The trial court declined to admit the testimony on that theory. That ruling was correct.Even recognizing that time and space are only relative concepts, we have not yet come to the point where the government, in meeting an anticipated entrapment contention, can show predisposition by subsequent activity. But the trial court nevertheless admitted the testimony to show "intent or knowledge or common type of plan or scheme." Notes of Testimony 10-13; see also id. 10-134. The government's alternative theory of admissibility, which the court accepted, was that Goff's evidence of a subsequent crime is relevant to the existence of the prior conspiracy to manufacture methamphetamine. Perhaps my thought processes are too simple, but the logic of showing prior intent or knowledge by proof of subsequent activity escapes me. Nor do I understand how, logically, a post-conspiracy purchase of a chemical ingredient tends to prove the modus operandi of the prior manufacturing operation.

The trial court gave an instruction limiting the use of Goff's testimony to Parr and Lipton. However, the testimony was only relevant to the conspiracy count, not to the specific distribution counts. Thus the court admitted the testimony for the purpose of proving that Parr and Lipton were members of the conspiracy. Once Parr and Lipton were connected to the conspiracy, their out-of-court admissions could be considered by the jury against the codefendants. Thus the court's admonitory instruction was, I believe, wholly ineffective in insulating the codefendants from the effects of Goff's testimony.

The government relies on the Second Circuit case of United States v. Warren, 453 F.2d 738, cert. denied, 406 U.S. 944 (1972), for the proposition that evidence of subsequent crimes is admissible. The majority opinion properly ignores that argument, for Warren involved only the admissibility of evidence obtained in a search conducted after the filing of the indictment. The evidence established prior similar crimes, and was admitted to show intent to violate the law and to negate the defense of entrapment.

The majority relies on the decision of a divided court in United States v. Laurelli, 293 F.2d 830 (3d Cir. 1961), cert. denied, 368 U.S. 961 (1962), which I concede authorizes the admission of evidence of subsequent events to prove prior intent.

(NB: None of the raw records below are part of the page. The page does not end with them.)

(** api.Parameters; header keys are canonical. *)
Record Parameters := {
  pa_Path : gmap string string;
  pa_Query : gmap string (list string);
  pa_Header : gmap string (list string);
}.

Definition NewParameters : Parameters := {| pa_Path := ∅; pa_Query := ∅; pa_Header := ∅ |}.

(** url.Values.Add and http.Header.Add *)
Definition Values_Add (m : gmap string (list string)) (key value : string) : gmap string (list string) :=
  <[key := default [] (m !! key) ++ [value]]> m.

(** Decide comparisons of the constants. *)
Ltac kinds :=
  change (PathType == PathType) with true in *; change (PathType == QueryType) with false in *;
  change (PathType == HeaderType) with false in *; change (QueryType == PathType) with false in *;
  change (QueryType == QueryType) with true in *; change (QueryType == HeaderType) with false in *;
  change (HeaderType == PathType) with false in *; change (HeaderType == QueryType) with false in *;
  change (HeaderType == HeaderType) with true in *.

Section codec.
Context {Float Leaf : Type} `{EqDecision Leaf}.
Context (types : gmap string (list StructField)) (zero_leaf : string → Leaf).
Context (LowerCamelCasedName : string → string) (ParseFloat : string → Float + error).
Context (SetValue : rtype → rvalue Leaf → list string → rvalue Leaf * option error)
        (GetValue : rtype → rvalue Leaf → list string + error).
Lemma get_fields_nonempty rt v (fields : list (field Float)) (values values' : Values) :
  (∀ k l, values !! k = Some l → l ≠ []) →
  get_fields types zero_leaf GetValue add_form rt v fields values = Ret (values', None) → ∀ k l, values' !! k = Some l → l ≠ [].
Proof.
  revert values. induction fields as [|f fields IH]; intros values Hv; cbn [get_fields]; [by intros [= <-]|].
  destruct (getSubv types zero_leaf false false rt v (fd_index f)) as [r|]; [|done]. cbn [mbind outcome_bind].
  destruct (match r.2 with inr _ => None | inl (t, subv) => _ end) as [[t x]|]; [|by destruct (p_Required _); [|apply IH]].
  destruct (GetValue t x) as [d|]; [|done]. destruct (add_form f d values) as [[values1|]|] eqn:Ha; [|done..].
  cbn [mbind outcome_bind]. apply IH. by eapply add_form_nonempty.
Qed.

(** C24: a struct that is encoded as a form body and decoded into a new struct of its type
    has every listed field back, through escaping, sorting and parsing of the body, under
    these conditions: golib's conversions invert each other and leave a zero value alone
    when there is no string; the fields can be set; and each value is rendered as at least
    one string (a pointer to an empty list is not, and is lost). *)
Theorem form_roundtrip name v fields body :
  conversions types zero_leaf SetValue GetValue → no_strings → laid_out types zero_leaf →
  form_typeFields types LowerCamelCasedName ParseFloat name = Ret fields → name ≠ "time.Time" → has_type types v (TStruct name) →
  Forall (λ f, settable types (TStruct name) false (fd_index f) = true) (sfs_list fields) →
  (∀ f t d, f ∈ sfs_list fields → path_type types (TStruct name) (fd_index f) = Some t →
     GetValue t (peek (TStruct name) v (fd_index f)) = inl d → d ≠ []) →
  form_Encode types zero_leaf LowerCamelCasedName ParseFloat GetValue (FormValue (TStruct name) v) = Ret (inl body) →
  ∃ v', form_Decode types zero_leaf LowerCamelCasedName ParseFloat SetValue None (inl body) (TPtr (TStruct name))
          (VPtr (Some (zero (TStruct name)))) = Ret (None, VPtr (Some v')) ∧
    ∀ f, f ∈ sfs_list fields → peek (TStruct name) v' (fd_index f) = peek (TStruct name) v (fd_index f).
Proof.
  intros Hconv Hnone Hz Hfields Hname Hv Hset Hren Henc.
  pose proof Hfields as Htf. unfold form_typeFields in Htf.
  destruct (typeFields types props name) as [r|] eqn:Hr; [|done]. cbn in Htf. subst r.
  apply typeFields_paths in Hr as (Hat & Hkeys & Hac).
  assert (∀ f, f ∈ sfs_list fields → is_Some (path_type types (TStruct name) (fd_index f))) as Hpaths.
  { intros f Hf. apply field_path. by apply (proj1 (Forall_forall _ _) Hat). }
  unfold form_Encode, form_scan, scan_struct in Henc. destruct v as [l|vs|[]]; try done. cbn [deref] in Henc.
  rewrite (bool_decide_false _ Hname), Hfields in Henc. cbn [mbind outcome_bind] in Henc.
  destruct (get_fields _ _ _ _ _ _ _ _) as [[values [err|]]|] eqn:Hget; [done| |done]. injection Henc as <-.
  assert (∀ k l, values !! k = Some l → l ≠ []) as Hne by (eapply get_fields_nonempty; [|exact Hget]; intros k l; by rewrite lookup_empty).
  destruct (get_fields_spec types zero_leaf GetValue add_form (λ f, p_Key (fd_props f)) (λ m k, m !! k) (λ _ d, d ≠ [])
              (TStruct name) (VStruct vs) (sfs_list fields) ∅ values) as [_ Hspec]; try done.
  { intros f d acc acc' _ Hd Hfree [= <-]. split.
    - rewrite foldl_Add_lookup, decide_True by done. by rewrite Hfree.
    - intros s Hs. rewrite foldl_Add_lookup, decide_False by naive_solver. done. }
  destruct (set_fields_spec types zero_leaf (form_set SetValue values) (TStruct name) (sfs_list fields) (zero (TStruct name))
              (λ f, peek (TStruct name) (VStruct vs) (fd_index f))) as (v' & Hdec & _ & Hwant & _); [done|by apply zero_typed|done| |].
  { intros f Hf. destruct (Hpaths f Hf) as [t Ht]. exists t.
    assert (has_type types (peek (TStruct name) (VStruct vs) (fd_index f)) t) as Hpt by (by apply peek_typed).
    split_and!; [done|by apply (proj1 (Forall_forall _ _) Hset)|by apply peek_zero|done|]. unfold form_set.
    destruct (Hspec f t Hf Ht) as [(Hzero & -> & _)|(d & Hg & ->)]; cbn [default].
    - rewrite Hnone, <-Hzero. done.
    - change (id d) with d. rewrite (Hconv _ _ d Hpt Hg); [done|]. by eapply Hren. }
  exists v'. split; [|done]. unfold form_Decode. rewrite ParseQuery_Encode by done. unfold form_decode.
  rewrite (bool_decide_false _ Hname), Hfields. cbn [mbind outcome_bind]. rewrite Hdec. done.
Qed.
End form_theorems.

But Judge Kalodner in dissent makes what is for me, at least, a far more logical argument against the admissibility of such evidence. If Laurelli is controlling, I would take this case en banc and overrule it. But Laurelli is, for present purposes, distinguishable. The evidence of subsequent events was offered to prove a specific tender of a bribe to a government inspector. The subsequent events tended to show that the bribe offer was part of an ongoing course of conduct with respect to the performance of a specific government contract.Thus, the evidence in Laurelli was more closely analogous to evidence of overt acts taking place during the course of a conspiracy. Laurelli would be more directly in point if the other crimes had occurred during the performance of a different government contract. In this case, the trial court ruled, and the government concedes, that the conspiracy was over when the dealings with Goff occurred. Thus the other crimes were part of an entirely different conspiracy. I would not extend the Laurelli holding to that situation. Instead, I would hold that the admission of Goff's testimony was reversible error.